> Problem description: Everything in the listing below must be set down again exactly.

> Provided records:
+ + + +

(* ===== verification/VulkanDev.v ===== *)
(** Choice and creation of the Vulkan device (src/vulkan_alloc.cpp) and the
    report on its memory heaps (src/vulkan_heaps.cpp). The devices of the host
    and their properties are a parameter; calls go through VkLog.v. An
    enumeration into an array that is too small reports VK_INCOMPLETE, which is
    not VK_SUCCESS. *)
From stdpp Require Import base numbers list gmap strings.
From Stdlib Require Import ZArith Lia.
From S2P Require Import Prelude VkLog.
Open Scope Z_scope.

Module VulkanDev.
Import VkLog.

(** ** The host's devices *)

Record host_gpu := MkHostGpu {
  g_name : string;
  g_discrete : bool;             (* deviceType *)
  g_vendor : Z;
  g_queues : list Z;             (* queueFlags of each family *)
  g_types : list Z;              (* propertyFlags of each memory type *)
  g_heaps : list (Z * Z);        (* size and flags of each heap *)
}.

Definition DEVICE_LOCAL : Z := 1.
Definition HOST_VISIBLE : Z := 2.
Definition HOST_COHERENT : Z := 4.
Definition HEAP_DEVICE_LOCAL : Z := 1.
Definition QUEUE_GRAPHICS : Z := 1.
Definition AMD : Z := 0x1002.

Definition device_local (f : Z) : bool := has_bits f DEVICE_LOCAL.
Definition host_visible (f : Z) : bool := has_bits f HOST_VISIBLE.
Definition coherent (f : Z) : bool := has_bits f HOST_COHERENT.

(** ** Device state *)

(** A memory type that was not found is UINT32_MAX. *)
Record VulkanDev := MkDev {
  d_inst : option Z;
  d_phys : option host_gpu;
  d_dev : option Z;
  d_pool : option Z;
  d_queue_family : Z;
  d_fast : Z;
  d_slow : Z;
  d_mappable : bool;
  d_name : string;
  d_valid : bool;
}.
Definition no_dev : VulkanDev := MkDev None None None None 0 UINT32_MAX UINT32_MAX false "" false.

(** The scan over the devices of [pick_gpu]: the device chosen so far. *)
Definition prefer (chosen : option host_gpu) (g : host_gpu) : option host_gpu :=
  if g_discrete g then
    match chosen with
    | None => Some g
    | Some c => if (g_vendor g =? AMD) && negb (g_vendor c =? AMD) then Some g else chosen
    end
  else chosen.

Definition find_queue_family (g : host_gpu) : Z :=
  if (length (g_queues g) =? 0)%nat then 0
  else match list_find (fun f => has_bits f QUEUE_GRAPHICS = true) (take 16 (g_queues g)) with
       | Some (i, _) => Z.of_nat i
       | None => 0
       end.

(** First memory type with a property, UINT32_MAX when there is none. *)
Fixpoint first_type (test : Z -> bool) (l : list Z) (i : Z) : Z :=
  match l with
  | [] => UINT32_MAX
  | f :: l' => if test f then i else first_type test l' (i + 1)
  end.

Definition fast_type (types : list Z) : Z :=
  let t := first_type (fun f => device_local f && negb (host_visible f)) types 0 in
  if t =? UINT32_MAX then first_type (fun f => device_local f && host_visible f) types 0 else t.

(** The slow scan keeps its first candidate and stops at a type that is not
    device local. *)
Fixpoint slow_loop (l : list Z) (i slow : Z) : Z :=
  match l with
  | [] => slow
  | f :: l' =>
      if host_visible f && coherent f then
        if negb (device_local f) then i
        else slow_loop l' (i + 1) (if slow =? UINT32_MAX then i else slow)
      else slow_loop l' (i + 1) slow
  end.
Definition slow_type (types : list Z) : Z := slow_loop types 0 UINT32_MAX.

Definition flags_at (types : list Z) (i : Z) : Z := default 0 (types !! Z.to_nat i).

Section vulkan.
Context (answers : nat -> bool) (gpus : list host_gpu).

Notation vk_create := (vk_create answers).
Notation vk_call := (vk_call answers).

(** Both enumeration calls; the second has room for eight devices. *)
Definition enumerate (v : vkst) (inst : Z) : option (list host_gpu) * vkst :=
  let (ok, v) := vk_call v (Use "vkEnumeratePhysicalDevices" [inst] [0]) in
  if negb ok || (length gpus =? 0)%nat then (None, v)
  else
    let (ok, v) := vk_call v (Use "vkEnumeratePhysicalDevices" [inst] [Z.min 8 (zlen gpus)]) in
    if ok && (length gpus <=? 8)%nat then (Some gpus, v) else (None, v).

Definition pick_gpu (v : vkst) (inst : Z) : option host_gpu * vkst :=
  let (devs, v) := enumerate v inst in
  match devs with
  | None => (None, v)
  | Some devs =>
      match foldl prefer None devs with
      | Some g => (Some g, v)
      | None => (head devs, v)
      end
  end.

+ + + +

> Reply:
(* ===== verification/VulkanDev.v ===== *)
(** Choice and creation of the Vulkan device (src/vulkan_alloc.cpp) and the
    report on its memory heaps (src/vulkan_heaps.cpp). The devices of the host
    and their properties are a parameter; calls go through VkLog.v. An
    enumeration into an array that is too small reports VK_INCOMPLETE, which is
    not VK_SUCCESS. *)
From stdpp Require Import base numbers list gmap strings.
From Stdlib Require Import ZArith Lia.
From S2P Require Import Prelude VkLog.
Open Scope Z_scope.

Module VulkanDev.
Import VkLog.

(** ** The host's devices *)

Record host_gpu := MkHostGpu {
  g_name : string;
  g_discrete : bool;             (* deviceType *)
  g_vendor : Z;
  g_queues : list Z;             (* queueFlags of each family *)
  g_types : list Z;              (* propertyFlags of each memory type *)
  g_heaps : list (Z * Z);        (* size and flags of each heap *)
}.

Definition DEVICE_LOCAL : Z := 1.
Definition HOST_VISIBLE : Z := 2.
Definition HOST_COHERENT : Z := 4.
Definition HEAP_DEVICE_LOCAL : Z := 1.
Definition QUEUE_GRAPHICS : Z := 1.
Definition AMD : Z := 0x1002.

Definition device_local (f : Z) : bool := has_bits f DEVICE_LOCAL.
Definition host_visible (f : Z) : bool := has_bits f HOST_VISIBLE.
Definition coherent (f : Z) : bool := has_bits f HOST_COHERENT.

(** ** Device state *)

(** A memory type that was not found is UINT32_MAX. *)
Record VulkanDev := MkDev {
  d_inst : option Z;
  d_phys : option host_gpu;
  d_dev : option Z;
  d_pool : option Z;
  d_queue_family : Z;
  d_fast : Z;
  d_slow : Z;
  d_mappable : bool;
  d_name : string;
  d_valid : bool;
}.
Definition no_dev : VulkanDev := MkDev None None None None 0 UINT32_MAX UINT32_MAX false "" false.

(** The scan over the devices of [pick_gpu]: the device chosen so far. *)
Definition prefer (chosen : option host_gpu) (g : host_gpu) : option host_gpu :=
  if g_discrete g then
    match chosen with
    | None => Some g
    | Some c => if (g_vendor g =? AMD) && negb (g_vendor c =? AMD) then Some g else chosen
    end
  else chosen.

Definition find_queue_family (g : host_gpu) : Z :=
  if (length (g_queues g) =? 0)%nat then 0
  else match list_find (fun f => has_bits f QUEUE_GRAPHICS = true) (take 16 (g_queues g)) with
       | Some (i, _) => Z.of_nat i
       | None => 0
       end.

(** First memory type with a property, UINT32_MAX when there is none. *)
Fixpoint first_type (test : Z -> bool) (l : list Z) (i : Z) : Z :=
  match l with
  | [] => UINT32_MAX
  | f :: l' => if test f then i else first_type test l' (i + 1)
  end.

Definition fast_type (types : list Z) : Z :=
  let t := first_type (fun f => device_local f && negb (host_visible f)) types 0 in
  if t =? UINT32_MAX then first_type (fun f => device_local f && host_visible f) types 0 else t.

(** The slow scan keeps its first candidate and stops at a type that is not
    device local. *)
Fixpoint slow_loop (l : list Z) (i slow : Z) : Z :=
  match l with
  | [] => slow
  | f :: l' =>
      if host_visible f && coherent f then
        if negb (device_local f) then i
        else slow_loop l' (i + 1) (if slow =? UINT32_MAX then i else slow)
      else slow_loop l' (i + 1) slow
  end.
Definition slow_type (types : list Z) : Z := slow_loop types 0 UINT32_MAX.

Definition flags_at (types : list Z) (i : Z) : Z := default 0 (types !! Z.to_nat i).

Section vulkan.
Context (answers : nat -> bool) (gpus : list host_gpu).

Notation vk_create := (vk_create answers).
Notation vk_call := (vk_call answers).

(** Both enumeration calls; the second has room for eight devices. *)
Definition enumerate (v : vkst) (inst : Z) : option (list host_gpu) * vkst :=
  let (ok, v) := vk_call v (Use "vkEnumeratePhysicalDevices" [inst] [0]) in
  if negb ok || (length gpus =? 0)%nat then (None, v)
  else
    let (ok, v) := vk_call v (Use "vkEnumeratePhysicalDevices" [inst] [Z.min 8 (zlen gpus)]) in
    if ok && (length gpus <=? 8)%nat then (Some gpus, v) else (None, v).

Definition pick_gpu (v : vkst) (inst : Z) : option host_gpu * vkst :=
  let (devs, v) := enumerate v inst in
  match devs with
  | None => (None, v)
  | Some devs =>
      match foldl prefer None devs with
      | Some g => (Some g, v)
      | None => (head devs, v)
      end
  end.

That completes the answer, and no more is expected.